§ DATA PROVIDED:
(** * Hexagonal Chinese Checkers: the core rules, embedded and verified

    A shallow embedding of the rule-bearing JavaScript of the game
    (coordinates, board topology, board state, move calculator, turn and win
    rules, what the controller does to the game state, the event emitter)
    together with the properties its specification states about it and
    further properties read off the code.

    Conventions of the embedding.
    - JavaScript numbers that hold integers are [Z]. A number is a double:
      it holds an integer exactly, and adds, negates and multiplies
      integers exactly, as long as every value has magnitude at most 2^53.
      The cells of a board lie within 8 of the centre, and a position so
      far out that a double rounds is off the board like its neighbours;
      where a law of the coordinate arithmetic is stated for every
      position, it carries the bound [exactRange].
    - A [Map] keyed by position keys is a [gmap string _]; a [Set] of keys is
      a [gset string].
    - A method that mutates [this] returns the new state; a method that
      mutates and returns a value returns a pair.
    - A cell owns its piece by value: every [Piece] object sits in at most
      one cell (pieces are created one per cell and only relocated).
    - The event emitter is observed through the log of emitted events.
    - The controller's reference to the selected piece is the position of
      the cell that holds the piece; the completion callback of an
      animation is the triple that its closure has captured.
    - A number that JavaScript computes as NaN has no counterpart: the call
      that computes it has no result ([None]).
    - The recursion of the move search takes a budget ([fuel]); [None] is
      a search that ran out of it. [findValidMoves] is shown to return with
      the budget it uses, and a larger budget gives the same moves. *)

From Stdlib Require Import ZArith List Lia Bool Ascii String.
From stdpp Require Import base option list strings pretty gmap fin_maps fin_sets.

Local Open Scope Z_scope.

(* ====================================================================== *)
(** ** core/hexUtils.js : HexPosition *)
(* ====================================================================== *)

Record HexPosition := mkHex { q : Z; r : Z }.

Global Instance HexPosition_eq_dec : EqDecision HexPosition.
Proof. solve_decision. Defined.

Module Hex.

(** [get key() { return `${this.q},${this.r}`; }] *)
Definition key (p : HexPosition) : string :=
  pretty (q p) +:+ "," +:+ pretty (r p).

(** [equals(other)] *)
Definition equals (p other : HexPosition) : bool :=
  (q p =? q other) && (r p =? r other).

(** [add(other)] *)
Definition add (p other : HexPosition) : HexPosition :=
  mkHex (q p + q other) (r p + r other).

(** [subtract(other)] *)
Definition subtract (p other : HexPosition) : HexPosition :=
  mkHex (q p - q other) (r p - r other).

(** [scale(factor)] *)
Definition scale (p : HexPosition) (factor : Z) : HexPosition :=
  mkHex (q p * factor) (r p * factor).

(** [rotate60CCW()] *)
Definition rotate60CCW (p : HexPosition) : HexPosition :=
  mkHex (- r p) (q p + r p).

(** [rotate60CW()] *)
Definition rotate60CW (p : HexPosition) : HexPosition :=
  mkHex (q p + r p) (- q p).

(** [rotateN(n)]: the loop [for (i = 0; i < n; i++)] runs [max 0 n]
    times. *)
Definition rotateN (p : HexPosition) (n : Z) : HexPosition :=
  Nat.iter (Z.to_nat n) rotate60CCW p.

End Hex.

(** [HexDirection] and [HEX_DIRECTIONS = Object.values(HexDirection)]. *)
Module HexDirection.
Definition EAST      := mkHex 1 0.
Definition NORTHEAST := mkHex 1 (-1).
Definition NORTHWEST := mkHex 0 (-1).
Definition WEST      := mkHex (-1) 0.
Definition SOUTHWEST := mkHex (-1) 1.
Definition SOUTHEAST := mkHex 0 1.
End HexDirection.

Definition HEX_DIRECTIONS : list HexPosition :=
[ HexDirection.EAST; HexDirection.NORTHEAST; HexDirection.NORTHWEST;
  HexDirection.WEST; HexDirection.SOUTHWEST; HexDirection.SOUTHEAST ].

(* ====================================================================== *)
(** ** core/types.js : match phase, move records, events *)
(* ====================================================================== *)

Inductive MatchPhase := WaitingToStart | InProgress | GameOver.

(** The [type] field of a MoveInfo: ['move'] or ['jump']. *)
Inductive MoveType := move | jump.

Global Instance MoveType_eq_dec : EqDecision MoveType.
Proof. solve_decision. Defined.

Record MoveInfo := mkMove {
  targetPos : HexPosition;
  type : MoveType;
  jumpPath : list HexPosition
}.

Global Instance MoveInfo_eq_dec : EqDecision MoveInfo.
Proof. solve_decision. Defined.

(** [createSimpleMove(targetPos)] *)
Definition createSimpleMove (targetPos : HexPosition) : MoveInfo :=
  mkMove targetPos move [].

(** [createJumpMove(targetPos, jumpPath)] *)
Definition createJumpMove (targetPos : HexPosition)
    (jumpPath : list HexPosition) : MoveInfo :=
  mkMove targetPos jump jumpPath.

(** JavaScript array indexing by a number: [undefined] outside the array. *)
Definition js_index {A} (l : list A) (i : Z) : option A :=
  if 0 <=? i then l !! Z.to_nat i else None.

(* ====================================================================== *)
(** ** actors : Piece and BoardCell *)
(* ====================================================================== *)

(** The [isVisible] flag that both classes inherit from [Actor] is only
    read by the renderer and is left out. *)
Module Piece.

Record t := mk {
  position : HexPosition;
  ownerPlayerIndex : Z;
  isSelected : bool
}.

(** [constructor(position, ownerPlayerIndex)] *)
Definition new (position : HexPosition) (ownerPlayerIndex : Z) : t :=
  mk position ownerPlayerIndex false.

Definition getPosition (p : t) : HexPosition := position p.

Definition setPosition (p : t) (pos : HexPosition) : t :=
  mk pos (ownerPlayerIndex p) (isSelected p).

Definition getOwnerPlayerIndex (p : t) : Z := ownerPlayerIndex p.

Definition belongsTo (p : t) (playerIndex : Z) : bool :=
  ownerPlayerIndex p =? playerIndex.

End Piece.

Module BoardCell.

Record t := mk {
  position : HexPosition;
  homeIndex : Z;
  piece : option Piece.t
}.

(** [constructor(position, homeIndex = -1)] *)
Definition new (position : HexPosition) (homeIndex : Z) : t :=
  mk position homeIndex None.

Definition getHomeIndex (c : t) : Z := homeIndex c.

(** [hasPiece() { return this.piece !== null; }] *)
Definition hasPiece (c : t) : bool :=
  match piece c with Some _ => true | None => false end.

Definition getPiece (c : t) : option Piece.t := piece c.

(** [setPiece(piece)]: stores the piece and, when it is not null, moves the
    piece's own position to this cell's. *)
Definition setPiece (c : t) (p : option Piece.t) : t :=
  mk (position c) (homeIndex c)
     (match p with
      | Some pc => Some (Piece.setPosition pc (position c))
      | None => None
      end).

(** [removePiece()]: returns the piece and the emptied cell. *)
Definition removePiece (c : t) : option Piece.t * t :=
  (piece c, mk (position c) (homeIndex c) None).

End BoardCell.

(** Payloads of the three named events of the game state. *)
Inductive GameEvent :=
| pieceMoved (from to : HexPosition) (piece : Piece.t)
| turnChanged (playerIndex : option Z)
| stateReset.

(* ====================================================================== *)
(** ** core/config.js : TriangleGenerator and GameConfig *)
(* ====================================================================== *)

Module TriangleGenerator.

Definition baseTriangle : list HexPosition :=
  [ mkHex 4 (-8);
    mkHex 3 (-7); mkHex 4 (-7);
    mkHex 2 (-6); mkHex 3 (-6); mkHex 4 (-6);
    mkHex 1 (-5); mkHex 2 (-5); mkHex 3 (-5); mkHex 4 (-5) ].

(** [generateTriangle(rotationCount)]; JavaScript's [%] truncates, as
    [Z.rem] does. *)
Definition generateTriangle (rotationCount : Z) : list HexPosition :=
  let ccwRotation := Z.rem (6 - rotationCount) 6 in
  map (fun pos => Hex.rotateN pos ccwRotation) baseTriangle.

(** [generateAllTriangles()] *)
Definition generateAllTriangles : list (list HexPosition) :=
  map generateTriangle [0; 1; 2; 3; 4; 5].

End TriangleGenerator.

Module GameConfig.

(** [getPlayerTriangleIndices(playerCount)] *)
Definition getPlayerTriangleIndices (playerCount : Z) : list Z :=
  if playerCount =? 2 then [0; 3]
  else if playerCount =? 3 then [1; 3; 5]
  else if playerCount =? 4 then [0; 1; 3; 4]
  else if playerCount =? 5 then [0; 1; 2; 3; 4]
  else [0; 1; 2; 3; 4; 5].

(** [getGoalTriangleIndex(homeIndex)] *)
Definition getGoalTriangleIndex (homeIndex : Z) : Z :=
  Z.rem (homeIndex + 3) 6.

Definition clockwiseFrom6 : list Z := [3; 4; 5; 0; 1; 2].

(** [Array.prototype.includes] on numbers. *)
Definition includes (l : list Z) (x : Z) : bool :=
  existsb (Z.eqb x) l.

(** [getTurnOrder(playerIndices)] *)
Definition getTurnOrder (playerIndices : list Z) : list Z :=
  List.filter (fun idx => includes playerIndices idx) clockwiseFrom6.

End GameConfig.

(* ====================================================================== *)
(** ** game/PlayerState.js (state part) *)
(* ====================================================================== *)

Module PlayerState.

(** The display properties read from the style sheet (colour name, colour,
    wood tint) carry no rule and are left out. *)
Record t := mk {
  playerIndex : Z;
  homeTriangleIndex : Z;
  goalTriangleIndex : Z;
  piecePositions : gset string
}.

(** [constructor(playerIndex, homeTriangleIndex)], for a home triangle
    index from 0 to 5: the constructor reads the display properties from
    a table of six entries and throws for any other index. The set-up of
    a game passes the indices of [getPlayerTriangleIndices] only. *)
Definition new (playerIndex homeTriangleIndex : Z) : t :=
  mk playerIndex homeTriangleIndex
     (GameConfig.getGoalTriangleIndex homeTriangleIndex) ∅.

(** [addPiecePosition(positionKey)] *)
Definition addPiecePosition (p : t) (positionKey : string) : t :=
  mk (playerIndex p) (homeTriangleIndex p) (goalTriangleIndex p)
     ({[positionKey]} ∪ piecePositions p).

(** [removePiecePosition(positionKey)] *)
Definition removePiecePosition (p : t) (positionKey : string) : t :=
  mk (playerIndex p) (homeTriangleIndex p) (goalTriangleIndex p)
     (piecePositions p ∖ {[positionKey]}).

(** [updatePiecePosition(fromKey, toKey)]: delete, then add. *)
Definition updatePiecePosition (p : t) (fromKey toKey : string) : t :=
  addPiecePosition (removePiecePosition p fromKey) toKey.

§ ABOUT THIS TASK:
This exercise requires the lines of the entries containing the string "embedding".

§ RESULT FOR THIS TASK:
    A shallow embedding of the rule-bearing JavaScript of the game
    Conventions of the embedding.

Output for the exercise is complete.